In what is called a metadata analysis, researchers have combed through the results of numerous studies, and come to the definitive conclusion that dehydration blunts concentration, with the effects manifesting themselves as dopiness in our normal, everyday behaviour.
The team behind the analysis, from the Georgia Institute of Technology, reported that attention, coordination, reaction speed and problem solving were all significantly affected by dehydration.
"The simplest reaction time tasks were least impacted, even as dehydration got worse, but tasks that require attention were quite impacted," said Mindy Millard-Stafford, a professor in Georgia Tech's School of Biological Sciences.
Repetitive, less stimulating tasks were found to be impacted highly in a majority of test subjects relating to the effects of dehydration on cognitive function.
"Maintaining focus in a long meeting, driving a car, a monotonous job in a hot factory that requires you to stay alert are some of them," said Millard-Stafford. "Higher-order functions like doing math or applying logic also dropped off."
According to the metadata analysis published in the journal Medicine & Science in Sports & Exercise, cognitive decline occurs when the body loses just 2 per cent of it’s body weight due to sweat or dehydration.

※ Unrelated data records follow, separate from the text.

(** * quicktree: the file tree viewer of [app.py]

    A shallow embedding of the application logic of [app.py]: the pattern
    parser of [FilterDialog], and the handlers of [MainWindow] written as
    functions on an explicit window state.  The toolkit's file-system model
    and the operating system's path functions are interfaces the handlers
    are parameterised by. *)

From Stdlib Require Import ZArith Ascii String.
From stdpp Require Import base tactics decidable list gmap strings.

Local Open Scope string_scope.

(** ** Python text operations

    Text is a [string] holding one character per code point below 256.
    The operations follow [str.strip], [str.lower], [str.split], [str.join]
    and the [in] operator on that range. *)
Module PyStr.

(** [str.isspace] on one character: TAB..CR, FS..US, space, NEL and NBSP. *)
Definition is_space (c : ascii) : bool :=
  let n := nat_of_ascii c in
  (((9 <=? n) && (n <=? 13)) || ((28 <=? n) && (n <=? 32))
  || (n =? 133) || (n =? 160))%nat.

(** [str.lower] on one character: A..Z and the accented capitals
    (192..222, the multiplication sign 215 apart) move up by 32. *)
Definition lower_char (c : ascii) : ascii :=
  let n := nat_of_ascii c in
  if (((65 <=? n) && (n <=? 90))
      || ((192 <=? n) && (n <=? 222) && negb (n =? 215)))%nat
  then ascii_of_nat (n + 32) else c.

Fixpoint lower (s : string) : string :=
  match s with
  | EmptyString => EmptyString
  | String c s' => String (lower_char c) (lower s')
  end.

Fixpoint lstrip (s : string) : string :=
  match s with
  | EmptyString => EmptyString
  | String c s' => if is_space c then lstrip s' else s
  end.

Fixpoint rstrip (s : string) : string :=
  match s with
  | EmptyString => EmptyString
  | String c s' =>
      match rstrip s' with
      | EmptyString => if is_space c then EmptyString else String c EmptyString
      | t => String c t
      end
  end.

Definition strip (s : string) : string := rstrip (lstrip s).

(** [s.split(sep)] for a one-character separator: never the empty list. *)
Fixpoint split (sep : ascii) (s : string) : list string :=
  match s with
  | EmptyString => [EmptyString]
  | String c s' =>
      if Ascii.eqb c sep then EmptyString :: split sep s'
      else match split sep s' with
           | [] => [String c EmptyString]
           | h :: t => String c h :: t
           end
  end.

(** [sep.join(l)]. *)
Fixpoint join (sep : string) (l : list string) : string :=
  match l with
  | [] => EmptyString
  | [x] => x
  | x :: rest => x ++ sep ++ join sep rest
  end.

(** [needle in hay]. *)
Fixpoint contains (needle hay : string) : bool :=
  String.prefix needle hay ||
  match hay with
  | EmptyString => false
  | String _ hay' => contains needle hay'
  end.

(** Truthiness of a string: [if s] holds for the non-empty ones. *)
Definition truthy (s : string) : bool :=
  match s with EmptyString => false | String _ _ => true end.

(** Every character is white space. *)
Fixpoint all_space (s : string) : bool :=
  match s with
  | EmptyString => true
  | String c s' => is_space c && all_space s'
  end.

End PyStr.

(** ** The toolkit and the operating system, as the handlers see them *)

(** A [QModelIndex] is the list of row numbers leading to a node, the
    node's own row first and the top-level row last.  The invalid index
    (the hidden root of the model) is the empty list, and [parent] drops
    the first row. *)
Abbreviation QModelIndex := (list nat).

Definition isValid (idx : QModelIndex) : bool :=
  match idx with [] => false | _ :: _ => true end.

Definition parent (idx : QModelIndex) : QModelIndex := tail idx.

(** The queries [app.py] makes of [QFileSystemModel]: the nodes the model
    has loaded when a handler runs. *)
Record QFileSystemModel := {
  fileName : QModelIndex -> string;
  isDir : QModelIndex -> bool;
  rowCount : QModelIndex -> nat;
  filePath : QModelIndex -> string;
  (** [model.index(path)] *)
  index_of_path : string -> QModelIndex
}.

(** [model.index(row, 0, parent)]: invalid when the row is out of range. *)
Definition model_index (m : QFileSystemModel) (row : nat)
    (par : QModelIndex) : QModelIndex :=
  if (row <? rowCount m par)%nat then row :: par else [].

(** The functions of [os], [os.path] and [pathlib] the handlers call. *)
Record OsPath := {
  getcwd : string;
  abspath : string -> string;
  isdir : string -> bool;
  dirname : string -> string;
  (** [str(Path(p))] *)
  Path_str : string -> string
}.
(** * supereight2: octree store, voxel blocks and integration kernels

    A shallow embedding of the parts of supereight2 that the map
    specification talks about: the multi-resolution TSDF voxel update, the
    log-odds occupancy voxel update, parent-node propagation and pruning, the
    octree allocator and the multi-resolution voxel blocks with their
    double-buffered scale switch.

    Conventions.
    - [float]/[double] values ([se::field_t], [se::weight_t]) are embedded as
      exact rationals [Q]; equality of such values is [Qeq] ([==]). Where
      the code compares a [float] product with a [double] product (the
      pruning test of the occupancy updater) the two roundings are
      parameters of the embedding.
    - [int] values that stay far away from the limits of their type (scales,
      voxel counts, frame numbers) are embedded as [Z].
    - Raw pointers are embedded as [positive] addresses ([None] is
      [nullptr]); objects that the code reaches through a pointer live in an
      explicit store ([gmap]), so that aliasing is visible.
    - Behaviour that C++ leaves undefined (out-of-range index, dangling
      pointer, failed assertion) is the result [None]. *)

From Stdlib Require Import ZArith QArith Qminmax Qround Lia Lqa.
From stdpp Require Import base option list sorting gmap.

(* ===================================================================== *)
(** * Part I: the embedding                                               *)
(* ===================================================================== *)

(** ** Arithmetic helpers of <cmath>, <algorithm> and se::math *)

Module cxx.

(** [a < b] on floats. *)
Definition Qltb (a b : Q) : bool :=
  match (a ?= b)%Q with Lt => true | _ => false end.

(** [std::min(a, b)]: [(b < a) ? b : a]. *)
Definition std_min (a b : Q) : Q := if Qltb b a then b else a.

(** [std::max(a, b)]: [(a < b) ? b : a]. *)
Definition std_max (a b : Q) : Q := if Qltb a b then b else a.
(** * Tic-Tac-Toe front end: rules engine and game controller

    A shallow embedding of [src/tic_tac_toe_frontend/src/App.js]:
    - the rules engine ([calculateWinner], [computeAIMove]) as functions on
      lists of cells, and once more over a store of arrays, where the
      spread copy [[...board]] allocates and [copy[i] = mark] writes;
    - the [App] component as a transition system: event handlers and effects
      read the state of one render and queue setter calls, a commit runs the
      effects whose dependencies changed, and the delayed callback of the
      automated player is a pending timer. *)

From stdpp Require Import base numbers list gmap strings.

Local Open Scope nat_scope.

(** ** Data model *)

(** The two strings ["X"] and ["O"]. *)
Inductive Mark := X | O.

Global Instance Mark_eq_dec : EqDecision Mark.
Proof. solve_decision. Defined.

(** A square holds [null] or a mark. *)
Abbreviation Cell := (option Mark).

Abbreviation Squares := (list Cell).

(** [Array(9).fill(null)] *)
Definition emptyBoard : Squares := replicate 9 None.

(** [squares[i]].  Reading past the end gives [undefined], which like [null]
    is falsy and is never [===] to a mark; both are [None] here. *)
Definition sq (squares : Squares) (i : nat) : Cell :=
  match squares !! i with
  | Some c => c
  | None => None
  end.
(** * Version resolution of the pull-request resource: [Check] and its ledger

    A shallow embedding of [check.go] and [models.go]: the ledger codec
    ([GetVersionStringFromPullRequest], [GenerateVersion],
    [ExtractVersionFromVersionString]), the fold classifier ([AboveTheFold])
    and the resolver ([Check]).

    Go strings are byte sequences ([string]); [int] and [int64] are [Z] with
    the range checks of [strconv] written out; a panic and a returned [error]
    are two different results of a call; slices live in a store of backing
    arrays, so that [append] and [sort.Sort] alias as they do in Go. *)

From Stdlib Require Import ZArith List Bool Ascii String Lia Permutation Sorted.
Import ListNotations.
Local Open Scope Z_scope.
Local Open Scope list_scope.

(** ** Results of a call *)

(** [strconv.NumError]: the function that failed, its input, and the cause. *)
Inductive NumErrorCause := ErrSyntax | ErrRange.

Module NumError.
Record t := mk {
  Func : string;
  Num : string;
  Err : NumErrorCause
}.
End NumError.

(** Go [error] values met in [Check]. [Errorf msg e] stands for
    [fmt.Errorf(msg, e)] with the format string [msg]. *)
Inductive error :=
| ErrNum (e : NumError.t)
| ErrBadPattern
| ErrManager (msg : string)
| Errorf (format : string) (cause : error).

(** What a panic carries: the value passed to [panic], or the run-time error
    of an index outside a slice. *)
Inductive panic :=
| PanicError (e : NumError.t)
| IndexOutOfRange (index : nat) (length : nat).

(** A value with an [error], as in [(T, error)]. *)
Inductive result (A : Type) :=
| Ok (a : A)
| Err (e : error).
Arguments Ok {A} a.
Arguments Err {A} e.

(** A call returns normally, returns a non-nil error, or panics. *)
Inductive outcome (A : Type) :=
| Returned (a : A)
| Failed (e : error)
| Panicked (p : panic).
Arguments Returned {A} a.
Arguments Failed {A} e.
Arguments Panicked {A} p.

Definition bind {A B : Type} (m : outcome A) (k : A -> outcome B) : outcome B :=
  match m with
  | Returned a => k a
  | Failed e => Failed e
  | Panicked p => Panicked p
  end.

Notation "x <- m ;; k" := (bind m (fun x => k))
  (at level 61, m at next level, right associativity).

(** ** Package [strings], at the separators [Check] uses (one byte each) *)

Module strings.

(** [strings.Contains(s, string(c))]. *)
Fixpoint Contains (s : string) (c : ascii) : bool :=
  match s with
  | EmptyString => false
  | String a s' => Ascii.eqb a c || Contains s' c
  end.

(** [strings.Split(s, string(sep))]: the fields between the separators; a
    string without separator, the empty one too, is its only field. *)
Fixpoint Split (s : string) (sep : ascii) : list string :=
  match s with
  | EmptyString => [EmptyString]
  | String a s' =>
      if Ascii.eqb a sep then EmptyString :: Split s' sep
      else match Split s' sep with
           | [] => [String a EmptyString]
           | field :: fields => String a field :: fields
           end
  end.

(** [strings.Join(elems, sep)]. *)
Fixpoint Join (elems : list string) (sep : string) : string :=
  match elems with
  | [] => EmptyString
  | [e] => e
  | e :: rest => (e ++ sep ++ Join rest sep)%string
  end.

End strings.

(** ** Package [strconv], base 10 and 64 bits *)

Module strconv.

Definition maxUint64 : Z := 2 ^ 64 - 1.
Definition minInt64 : Z := - 2 ^ 63.
Definition maxInt64 : Z := 2 ^ 63 - 1.

Definition isDigit (c : ascii) : bool :=
  let n := Z.of_nat (nat_of_ascii c) in (48 <=? n) && (n <=? 57).

Definition digitValue (c : ascii) : Z := Z.of_nat (nat_of_ascii c) - 48.

Definition digitChar (d : Z) : ascii := ascii_of_nat (Z.to_nat (48 + d)).

(** The digits of [u], most significant first, in front of [acc]. *)
Fixpoint formatBits (fuel : nat) (u : Z) (acc : string) : string :=
  match fuel with
  | O => acc
  | S fuel' =>
      if u <? 10 then String (digitChar u) acc
      else formatBits fuel' (u / 10) (String (digitChar (u mod 10)) acc)
  end.

Definition FormatUint (u : Z) : string :=
  formatBits (S (Z.to_nat (Z.log2 u))) u EmptyString.

(** [strconv.FormatInt(i, 10)]. *)
Definition FormatInt (i : Z) : string :=
  if i <? 0 then String "-" (FormatUint (- i)) else FormatUint i.

(** [strconv.Itoa(i)] is [FormatInt(int64(i), 10)]. *)
Definition Itoa (i : Z) : string := FormatInt i.

(** The loop of [ParseUint(s, 10, 64)]: a byte that is no digit is a syntax
    error, a value past [maxUint64] a range error, whichever comes first. *)
Fixpoint parseDigits (s : string) (n : Z) : NumErrorCause + Z :=
  match s with
  | EmptyString => inr n
  | String c s' =>
      if isDigit c then
        if maxUint64 / 10 + 1 <=? n then inl ErrRange
        else
          let n1 := n * 10 + digitValue c in
          if maxUint64 <? n1 then inl ErrRange else parseDigits s' n1
      else inl ErrSyntax
  end.

Definition ParseUint (s : string) : NumErrorCause + Z :=
  match s with
  | EmptyString => inl ErrSyntax
  | _ => parseDigits s 0
  end.

(** [strconv.ParseInt(s, 10, 64)]. *)
Definition ParseInt (s0 : string) : NumError.t + Z :=
  let fnParseInt := "ParseInt"%string in
  match s0 with
  | EmptyString => inl (NumError.mk fnParseInt s0 ErrSyntax)
  | String c rest =>
      let neg := Ascii.eqb c "-" in
      let s := if Ascii.eqb c "+" || neg then rest else s0 in
      match ParseUint s with
      | inl ErrSyntax => inl (NumError.mk fnParseInt s0 ErrSyntax)
      | inl ErrRange => inl (NumError.mk fnParseInt s0 ErrRange)
      | inr un =>
          let cutoff := 2 ^ 63 in
          if negb neg && (cutoff <=? un) then inl (NumError.mk fnParseInt s0 ErrRange)
          else if neg && (cutoff <? un) then inl (NumError.mk fnParseInt s0 ErrRange)
          else inr (if neg then - un else un)
      end
  end.

(** [strconv.ParseBool(str)]. *)
Definition ParseBool (str : string) : NumError.t + bool :=
  if existsb (String.eqb str) ["1"; "t"; "T"; "TRUE"; "true"; "True"]%string then inr true
  else if existsb (String.eqb str) ["0"; "f"; "F"; "FALSE"; "false"; "False"]%string then inr false
  else inl (NumError.mk "ParseBool" str ErrSyntax).

End strconv.

(** ** Package [time]: instants as [Check] observes them *)

Module time.

(** A [time.Time] without monotonic clock reading, as decoded from the remote
    side or built by [time.Unix]: the seconds since January 1 of year 1, an
    [int64], and the nanoseconds within the second. *)
Record Time := mkTime {
  sec : Z;
  nsec : Z
}.

(** The value of an [int64] computation: [z] modulo 2^64, signed. *)
Definition wrap64 (z : Z) : Z := (z + 2 ^ 63) mod 2 ^ 64 - 2 ^ 63.

(** The seconds from year 1 to 1970. *)
Definition unixToInternal : Z := 62135596800.

(** [time.Unix(sec, nsec)], for [nsec] within one second. Not every [sec]
    has a time value: the sum is an [int64] and wraps around. *)
Definition Unix (sec nsec : Z) : Time := mkTime (wrap64 (sec + unixToInternal)) nsec.

(** The method [t.Unix()]. *)
Definition Time_Unix (t : Time) : Z := wrap64 (sec t - unixToInternal).

(** [t.After(u)]. *)
Definition After (t u : Time) : bool :=
  (sec u <? sec t) || ((sec t =? sec u) && (nsec u <? nsec t)).

End time.

(** ** The data model of [models.go] *)

(** [AlreadySeenVersion]: one decoded entry of the ledger. *)
Module AlreadySeenVersion.
Record t := mk {
  PR : string;
  committedDate : time.Time
}.
End AlreadySeenVersion.

(** [Version], the unit communicated with Concourse. *)
Module Version.
Record t := mk {
  PR : string;
  Commit : string;
  CommittedDate : time.Time;
  AlreadySeen : string
}.
End Version.

Module CommitObject.
Record t := mk {
  ID : string;
  OID : string;
  CommittedDate : time.Time;
  Message : string;
  AuthorLogin : string
}.
End CommitObject.

(** [PullRequest]: the embedded [PullRequestObject] and the tip commit. *)
Module PullRequest.
Record t := mk {
  ID : string;
  Number : Z;
  Title : string;
  URL : string;
  BaseRefName : string;
  HeadRefName : string;
  RepositoryURL : string;
  Tip : CommitObject.t
}.
End PullRequest.

Definition CheckResponse := list Version.t.

(** [NewVersion] constructs a new Version. *)
Definition NewVersion (p : PullRequest.t) (alreadySeen : string) : Version.t :=
  {| Version.PR := PullRequest.ID p;
     Version.Commit := CommitObject.ID (PullRequest.Tip p);
     Version.CommittedDate := CommitObject.CommittedDate (PullRequest.Tip p);
     Version.AlreadySeen := alreadySeen |}.

(** ** The ledger codec of [check.go] *)

Definition GetVersionStringFromPullRequest (pull : PullRequest.t) : string :=
  (strconv.Itoa (PullRequest.Number pull) ++ ":"
   ++ strconv.FormatInt (time.Time_Unix (CommitObject.CommittedDate (PullRequest.Tip pull))))%string.

Definition ExtractVersionFromVersionString (alreadySeenPair : string)
  : outcome AlreadySeenVersion.t :=
  let pairs := strings.Split alreadySeenPair ":" in
  match nth_error pairs 1 with
  | None => Panicked (IndexOutOfRange 1 (List.length pairs))
  | Some field =>
      match strconv.ParseInt field with
      | inl err => Panicked (PanicError err)
      | inr committedDateAsInt =>
          Returned {| AlreadySeenVersion.PR := nth 0 pairs EmptyString;
                      AlreadySeenVersion.committedDate := time.Unix committedDateAsInt 0 |}
      end
  end.

Definition GenerateVersion (pulls : list PullRequest.t) : string :=
  strings.Join (map GetVersionStringFromPullRequest pulls) ",".

(** ** The fold classifier *)

(** The loop of [AboveTheFold] over the remaining pairs, with the two flags
    it carries. *)
Fixpoint foldPairs (pullRequest : AlreadySeenVersion.t) (pairs : list string)
  (isAboveTheFold isFoundInPairs : bool) : outcome (bool * bool) :=
  match pairs with
  | [] => Returned (isAboveTheFold, isFoundInPairs)
  | thisPair :: rest =>
      thisPairVersion <- ExtractVersionFromVersionString thisPair ;;
      if String.eqb (AlreadySeenVersion.PR thisPairVersion) (AlreadySeenVersion.PR pullRequest)
      then foldPairs pullRequest rest
             (if time.After (AlreadySeenVersion.committedDate pullRequest)
                            (AlreadySeenVersion.committedDate thisPairVersion)
              then true else isAboveTheFold)
             true
      else foldPairs pullRequest rest isAboveTheFold isFoundInPairs
  end.

Definition AboveTheFold (pullRequestVersion alreadySeen : string) : outcome bool :=
  if negb (strings.Contains alreadySeen ":") then Returned true
  else
    let pairs := strings.Split alreadySeen "," in
    pullRequest <- ExtractVersionFromVersionString pullRequestVersion ;;
    flags <- foldPairs pullRequest pairs false false ;;
    let '(isAboveTheFold, isFoundInPairs) := flags in
    Returned (if negb isFoundInPairs then true else isAboveTheFold).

"There's already a lot of quantitative documentation that if you lose 2 percent in water it affects physical abilities like muscle endurance or sports tasks and your ability to regulate your body temperature," Millard-Stafford explained. "We wanted to see if that was similar for cognitive function."
The findings, based on the data from a whopping 6591 studies, indicate a danger for workers, particularly those who spend long periods of time in the sun and operate heavy machinery.
However, as with all great studies, there is also a frustrating flip side to the research. While hydration and adequate water intake is the obvious strategy to overcome dehydration and the associated drop in concentration, the researchers have also warned workers against over-hydration.
"You can have too much water, something called hyponatremia," Millard-Stafford explained. "Some people overly aggressively, out of a fear of dehydration, drink so much water that they dilute their blood and their brain swells."